Material for this exercise below:

Lemma loop_rows_names r : r ∈ loop_rows → ∀ p i, js_step_name r = instance_name p i → js_loop_source r = Some p.
Proof.
  intros Hr p i E. assert (E0 : "each[0]" = instance_name "each" 0) by (vm_compute; reflexivity).
  assert (E1 : "each[1]" = instance_name "each" 1) by (vm_compute; reflexivity).
  repeat (apply elem_of_cons in Hr as [->|Hr]); simpl in *; [| | |by apply elem_of_nil in Hr].
  - exfalso. assert (Hin : "["%char ∈ bytes "each") by (rewrite E; apply instance_name_bracket).
    vm_compute in Hin. repeat (apply elem_of_cons in Hin as [Hin|Hin]; [discriminate Hin|]). by apply elem_of_nil in Hin.
  - rewrite E0 in E. by apply instance_name_inj in E as [<- _].
  - rewrite E1 in E. by apply instance_name_inj in E as [<- _].
Qed.

Lemma loop_rows_wf : wf_rows loop_rows.
Proof.
  split.
  - apply (bool_decide_eq_true_1 (NoDup (names loop_rows))). vm_compute. reflexivity.
  - intros r p Hr E. repeat (apply elem_of_cons in Hr as [->|Hr]); simpl in *; [done| | |by apply elem_of_nil in Hr];
      simplify_eq; [exists 0%nat|exists 1%nat]; (split; [vm_compute; reflexivity|done]).
  - intros r p i Hr E. by eapply loop_rows_names.
  - intros p i j Hij (r & E & Hr)%list_elem_of_fmap. pose proof (loop_rows_names r Hr p i (eq_sym E)) as Hs.
    assert (E0 : "each[0]" = instance_name "each" 0) by (vm_compute; reflexivity).
    assert (E1 : "each[1]" = instance_name "each" 1) by (vm_compute; reflexivity).
    repeat (apply elem_of_cons in Hr as [->|Hr]); simpl in *; [done| | |by apply elem_of_nil in Hr]; simplify_eq.
    + rewrite E0 in E. apply instance_name_inj in E as [_ ->]. assert (j = 0)%nat as -> by lia.
      rewrite <-E0. right. left.
    + rewrite E1 in E. apply instance_name_inj in E as [_ ->].
      assert (j = 0 ∨ j = 1)%nat as [-> | ->] by lia; [rewrite <-E0; right; left|rewrite <-E1; right; right; left].
Qed.

Lemma rollup_reports_instances_witness :
  ∃ r, r ∈ loop_instances loop_rows "each" ∧ js_status r = "failed" ∧
    rollup_change "each" (loop_instances loop_rows "each") =
      [Rollup "each" (RollupFailed "for_each loop failed: instances [1] failed" (JArray [JString "ok"; JNull]))].
Proof.
  destruct (rollup_reports_instances loop_rows "each"
    (RollupFailed "for_each loop failed: instances [1] failed" (JArray [JString "ok"; JNull])) loop_rows_wf)
    as (_ & _ & _ & [[E _]|(r & Hr & Hs & _)]).
  - vm_compute. reflexivity.
  - discriminate E.
  - exists r. split; [exact Hr|]. split; [exact Hs|]. vm_compute. reflexivity.
Defined.

Lemma sample_job_rows : job_rows sample_task (get_steps_for_job 1%N sample_db).
Proof.
  split; [exact sample_wf|..]; rewrite sample_rows.
  - split; intros r; [intros Hr Hpl Hst|intros p Hr E Hst]; exfalso;
      repeat (apply elem_of_cons in Hr as [->|Hr]; [done|]); by apply elem_of_nil in Hr.
  - intros r Hr. repeat (apply elem_of_cons in Hr as [->|Hr]; [by eexists|]). by apply elem_of_nil in Hr.
  - intros n fs Hn. assert (Hin : n ∈ (map_to_list sample_flow).*1).
    { apply list_elem_of_fmap. exists (n, fs). by rewrite elem_of_map_to_list. }
    assert (Hl : Forall (λ n, n ∈ ["each"; "fetch"; "report"]) (map_to_list sample_flow).*1).
    { apply (bool_decide_eq_true_1 (Forall (λ n, n ∈ ["each"; "fetch"; "report"]) (map_to_list sample_flow).*1)).
      vm_compute. reflexivity. }
    rewrite Forall_forall in Hl. exact (Hl n Hin).
  - intros r Hr _. repeat (apply elem_of_cons in Hr as [->|Hr]; [by eexists|]). by apply elem_of_nil in Hr.
Qed.

Definition sample_order : list string := match validate_dag sample_flow with Ok o => o | Err _ => [] end.
Lemma sample_dag : validate_dag (flow sample_task) = Ok sample_order.
Proof. vm_compute. reflexivity. Qed.

Lemma cascade_never_stalls_witness : ∃ r, r ∈ sn_rows sample_snap ∧ live r.
Proof.
  destruct (cascade_never_stalls sample_task (sample_ctx (jr_row (sample_job "running"))) 1%N
    (get_steps_for_job 1%N sample_db) sample_snap sample_plan false sample_order
    sample_job_rows sample_names sample_dag) as [_ [Hl|Hall]].
  - intros rows. by eexists.
  - exact sample_fixpoint.
  - exact Hl.
  - exfalso. assert (Hin : report_pending ∈ sn_rows sample_snap) by (vm_compute; repeat constructor).
    specialize (Hall _ Hin). discriminate Hall.
Defined.

Lemma sample_fits : Forall fits sample_plan.
Proof.
  unfold sample_plan, fits, cols_per_row, MAX_BIND_PARAMS.
  apply (bool_decide_eq_true_1 (Forall (λ c, (30 * length (change_instances c) ≤ Z.to_nat 65535)%nat) sample_plan)).
  vm_compute. reflexivity.
Qed.

Lemma cascade_apply_refines_witness :
  ∃ db' a, apply 100 1%N (map (scrub None) sample_plan) sample_db = Ok (db', a) ∧ rows_match db' 1%N (sn_rows sample_snap).
Proof.
  destruct (cascade_apply_refines 100 sample_task (sample_ctx (jr_row (sample_job "running"))) None sample_db 1%N
    (sample_job "running") sample_snap sample_plan false sample_db_wf) as (_ & Hok & _).
  - vm_compute. reflexivity.
  - exact sample_wf.
  - exact sample_fixpoint.
  - destruct (Hok sample_fits) as (db' & a & E & Hm & _). exists db', a. auto.
Defined.

Lemma plan_inj {A B C} (a a' : A) (b b' : B) (c c' : C) : Some (a, b, c) = Some (a', b', c') → b = b'.
Proof. by intros [= _ -> _]. Qed.

Lemma sample_readable k : readable 1%N sample_task sample_ctx (λ _, sample_db) k.
Proof.
  split; [exact sample_db_wf|]. split; [exact sample_wf|]. exists (sample_job "running").
  split; [vm_compute; reflexivity|]. split; [reflexivity|]. intros snap cs hit E.
  rewrite (plan_inj _ _ _ _ _ _ (eq_trans (eq_sym E) sample_fixpoint)). exact sample_fits.
Qed.

(** The first attempt finds the job's rows gone, the second runs undisturbed. *)
Definition empty_db : Db := steps_db "running" [].

Lemma cascade_execute_succeeds_witness :
  let found (k : nat) := if (k =? 1)%nat then empty_db else sample_db in
  ∃ res m, execute 100 1%N sample_task sample_ctx None (λ _, sample_db) found (λ _, false) = Ok res ∧
    (1 ≤ m ≤ 2)%nat ∧ committed 100 1%N sample_task sample_ctx None (λ _, sample_db) found m res.
Proof.
  intros found. apply (cascade_execute_succeeds 100 1%N sample_task sample_ctx None (λ _, sample_db) found (λ _, false) 2).
  - unfold MAX_ATTEMPTS. lia.
  - reflexivity.
  - reflexivity.
  - intros m _. apply sample_readable.
  - intros m jb plan e Hm E. assert (m = 1)%nat as -> by lia.
    assert (plan = map (scrub None) sample_plan) as ->.
    { change (sample_ctx jb) with (sample_ctx (jr_row (sample_job "running"))) in E.
      rewrite sample_run in E. exact (eq_sym (inj Some _ _ E)). }
    vm_compute. discriminate.
Defined.

(** A loop over 2185 items. *)
Section long_loop.
#[local] Instance many_parser : JsonParser :=
  λ s, if s ==? "many" then Ok (JArray (replicate (Z.to_nat 2185) JNull)) else Err (mkJsonError "Syntax" 1 0).

Definition long_task : TaskDef :=
  bare_task "distributed" {[ "each" := flow_step "work" [] false None (Some (JString "many")) false None None ]} None.
Definition long_db : Db := steps_db "running" [sample_row "each" "pending" (Some "many")].

Lemma long_wf : wf_rows (get_steps_for_job 1%N long_db).
Proof.
  apply wf_rows_plain; [|vm_compute; reflexivity].
  apply (bool_decide_eq_true_1 (NoDup (names (get_steps_for_job 1%N long_db)))). vm_compute. reflexivity.
Qed.

Definition expands_beyond (n : nat) (res : option (Snapshot * list Change * bool)) : bool :=
  match res with
  | Some (_, cs, _) => existsb (λ c, match c with Expand _ insts => (n <? length insts)%nat | _ => false end) cs
  | None => false
  end.

Lemma expands_beyond_elem n s cs h :
  expands_beyond n (Some (s, cs, h)) = true → ∃ p insts, Expand p insts ∈ cs ∧ (n < length insts)%nat.
Proof.
  intros (c & Hc & Hl)%existsb_exists'. destruct c as [| | |p insts| |]; try done. exists p, insts.
  split; [done|]. by apply Nat.ltb_lt.
Qed.

Lemma long_loop_never_starts_witness :
  ∃ e, execute 100 1%N long_task sample_ctx None (λ _, long_db) (λ _, long_db) (λ _, false) = Err e.
Proof.
  destruct (fixpoint_spec long_task (sample_ctx (jr_row (sample_job "running"))) 1%N _ long_wf) as (snap & cs & E & _).
  assert (Hb : expands_beyond 2184 (fixpoint long_task 1%N (get_steps_for_job 1%N long_db)
    (sample_ctx (jr_row (sample_job "running")))) = true) by (vm_compute; reflexivity).
  rewrite E in Hb. destruct (expands_beyond_elem _ _ _ _ Hb) as (p & insts & Hin & Hlen).
  apply (long_loop_never_starts 100 long_task sample_ctx None long_db 1%N (sample_job "running") snap cs false p insts).
  - vm_compute. reflexivity.
  - reflexivity.
  - exact E.
  - exact Hin.
  - exact Hlen.
Defined.
End long_loop.

(** ** Settlement *)

Definition done_rows : list JobStepRow :=
  [fetch_done; sample_row "each" "completed" (Some items_literal); inst 0 "each[0]" "failed" None;
   set_output (Some (JString "sent")) (sample_row "report" "completed" None)].
Definition tolerant_task : TaskDef :=
  bare_task "distributed"
    (<["each" := flow_step "work" [Name "fetch"] true None (Some (JArray one_two)) true None None]> sample_flow) None.

Lemma settlement_decision_correct_witness :
  decide_job tolerant_task done_rows = Some (mkSettled JobCompleted (Some (JObject [("report", JString "sent")]))) ∧
  ∀ s, s ∈ done_rows → js_status s = "failed" → excused tolerant_task s.
Proof.
  assert (E : decide_job tolerant_task done_rows =
              Some (mkSettled JobCompleted (Some (JObject [("report", JString "sent")])))) by (vm_compute; reflexivity).
  split; [exact E|].
  pose proof (settlement_decision_correct tolerant_task done_rows) as H. rewrite E in H.
  apply H. apply (bool_decide_eq_true_1 (NoDup (js_step_name <$> done_rows))). vm_compute. reflexivity.
Defined.

Lemma cascade_and_settle_progress_witness :
  ∃ db' job', cascade_and_settle 100 1%N sample_task sample_ctx None (λ _, sample_db) (λ _, sample_db) (λ _, false) id
      = Ok (db', None) ∧ db_job db' !! 1%N = Some job' ∧ jr_status job' ∈ ACTIVE ∧
    ∃ r, r ∈ get_steps_for_job 1%N db' ∧ live r.
Proof.
  destruct (cascade_and_settle_progress 100 sample_task sample_ctx None sample_db 1%N (sample_job "running") sample_order
    sample_snap sample_plan false sample_db_wf) as (Hok & _).
  - vm_compute. reflexivity.
  - reflexivity.
  - right. left.
  - exact sample_job_rows.
  - exact sample_names.
  - exact sample_dag.
  - intros job rows. by eexists.
  - exact sample_fixpoint.
  - destruct (Hok sample_fits) as (db' & res & E & _ & job' & Hj & Hres). destruct res as [st|].
    + exfalso. assert (Hn : match cascade_and_settle 100 1%N sample_task sample_ctx None (λ _, sample_db) (λ _, sample_db)
        (λ _, false) id with Ok (_, None) => true | _ => false end = true) by (vm_compute; reflexivity).
      rewrite E in Hn. discriminate Hn.
    + exists db', job'. split; [exact E|]. split; [exact Hj|]. exact Hres.
Defined.

(** ** Retries *)

Lemma retry_delay_bounded_witness :
  let step := set_retry_strategy (Some "exponential") (set_retry_backoff_secs (Some 10)
                (set_retry_attempt 3 (set_retry_jitter true (sample_row "b" "running" None)))) in
  (80 ≤ compute_retry_delay 12345 step ≤ 100)%Z ∧
  retry_instant 1000 (compute_retry_delay 12345 step) = Some (1000 + compute_retry_delay 12345 step * 1000000).
Proof.
  intros step. destruct (retry_delay_bounded 12345 step 1000) as (H1 & _ & H3).
  - vm_compute. split; discriminate.
  - vm_compute. split; discriminate.
  - vm_compute. split; discriminate.
  - split; [exact H1|exact H3].
Defined.

Definition sample_retry : RetryConfig := {| max_attempts := 3; delay := 10; backoff := Exponential; jitter := true |}.
Definition retry_start : JobStepRow :=
  set_retry_strategy (Some "exponential") (set_retry_backoff_secs (Some 10) (set_retry_jitter true
    (sample_row "build" "ready" None))).

Lemma retry_config_honoured_witness :
  ∃ delays db' r' hist,
    run_failures no_time (λ m, Z.of_nat (Nat.min m 10)) 1%N "build" "boom" 7%N
      (λ row, compute_retry_delay 99 row) 3 (steps_db "running" [retry_start]) =
    Some (db', [RetryScheduled 1 2 (delays 0%nat); RetryScheduled 2 2 (delays 1%nat); Failed 2 (Some 2)]) ∧
    (10 ≤ delays 0%nat ≤ 12)%Z ∧ (20 ≤ delays 1%nat ≤ 25)%Z ∧
    db_step db' !! (1%N, "build") = Some r' ∧ js_retry_history (sr_row r') = JArray hist ∧ length hist = 2%nat.
Proof.
  destruct (retry_config_honoured sample_retry "step" no_time (λ m, Z.of_nat (Nat.min m 10)) (λ _, 99) 1%N "build" "boom" 7%N
    (steps_db "running" [retry_start])) as (cols & Ec & H).
  - reflexivity.
  - vm_compute. discriminate.
  - vm_compute. discriminate.
  - intros m. unfold chrono_max_date, i32_max. lia.
  - intros a. split; vm_compute; discriminate.
  - destruct (H (sample_rec retry_start)) as (delays & db' & r' & hist & E & Hd & Hr & Hh & Hl).
    + vm_compute. reflexivity.
    + vm_compute in Ec. injection Ec as <-. split_and!; reflexivity.
    + exists delays, db', r', hist. split; [exact E|]. split; [exact (Hd 0%nat)|]. split; [exact (Hd 1%nat)|].
      split; [exact Hr|]. split; [exact Hh|exact Hl].
Defined.

(** ** Terminal handling *)

(** A codec that encodes no more of a conversation than its pending calls and
    results, enough for the round trip on conversations without messages. *)
(** A codec of the conversation, in the manner of the derived one. *)
Definition z_to_json (z : Z) : json := JNumber (if (0 <=? z)%Z then PosInt (Z.to_N z) else NegInt z).
Definition z_from_json (v : json) : option Z :=
  match v with JNumber (PosInt n) => Some (Z.of_N n) | JNumber (NegInt z) => Some z | _ => None end.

End of Material for this exercise.

Retype exactly the lines of the data above that fall between the line with "as (_ & Hok & _)." and the line with "Definition long_task : TaskDef", inclusive, and add nothing.

    (sample_job "running") sample_snap sample_plan false sample_db_wf) as (_ & Hok & _).
  - vm_compute. reflexivity.
  - exact sample_wf.
  - exact sample_fixpoint.
  - destruct (Hok sample_fits) as (db' & a & E & Hm & _). exists db', a. auto.
Defined.

Lemma plan_inj {A B C} (a a' : A) (b b' : B) (c c' : C) : Some (a, b, c) = Some (a', b', c') → b = b'.
Proof. by intros [= _ -> _]. Qed.

Lemma sample_readable k : readable 1%N sample_task sample_ctx (λ _, sample_db) k.
Proof.
  split; [exact sample_db_wf|]. split; [exact sample_wf|]. exists (sample_job "running").
  split; [vm_compute; reflexivity|]. split; [reflexivity|]. intros snap cs hit E.
  rewrite (plan_inj _ _ _ _ _ _ (eq_trans (eq_sym E) sample_fixpoint)). exact sample_fits.
Qed.

(** The first attempt finds the job's rows gone, the second runs undisturbed. *)
Definition empty_db : Db := steps_db "running" [].

Lemma cascade_execute_succeeds_witness :
  let found (k : nat) := if (k =? 1)%nat then empty_db else sample_db in
  ∃ res m, execute 100 1%N sample_task sample_ctx None (λ _, sample_db) found (λ _, false) = Ok res ∧
    (1 ≤ m ≤ 2)%nat ∧ committed 100 1%N sample_task sample_ctx None (λ _, sample_db) found m res.
Proof.
  intros found. apply (cascade_execute_succeeds 100 1%N sample_task sample_ctx None (λ _, sample_db) found (λ _, false) 2).
  - unfold MAX_ATTEMPTS. lia.
  - reflexivity.
  - reflexivity.
  - intros m _. apply sample_readable.
  - intros m jb plan e Hm E. assert (m = 1)%nat as -> by lia.
    assert (plan = map (scrub None) sample_plan) as ->.
    { change (sample_ctx jb) with (sample_ctx (jr_row (sample_job "running"))) in E.
      rewrite sample_run in E. exact (eq_sym (inj Some _ _ E)). }
    vm_compute. discriminate.
Defined.

(** A loop over 2185 items. *)
Section long_loop.
#[local] Instance many_parser : JsonParser :=
  λ s, if s ==? "many" then Ok (JArray (replicate (Z.to_nat 2185) JNull)) else Err (mkJsonError "Syntax" 1 0).

Definition long_task : TaskDef :=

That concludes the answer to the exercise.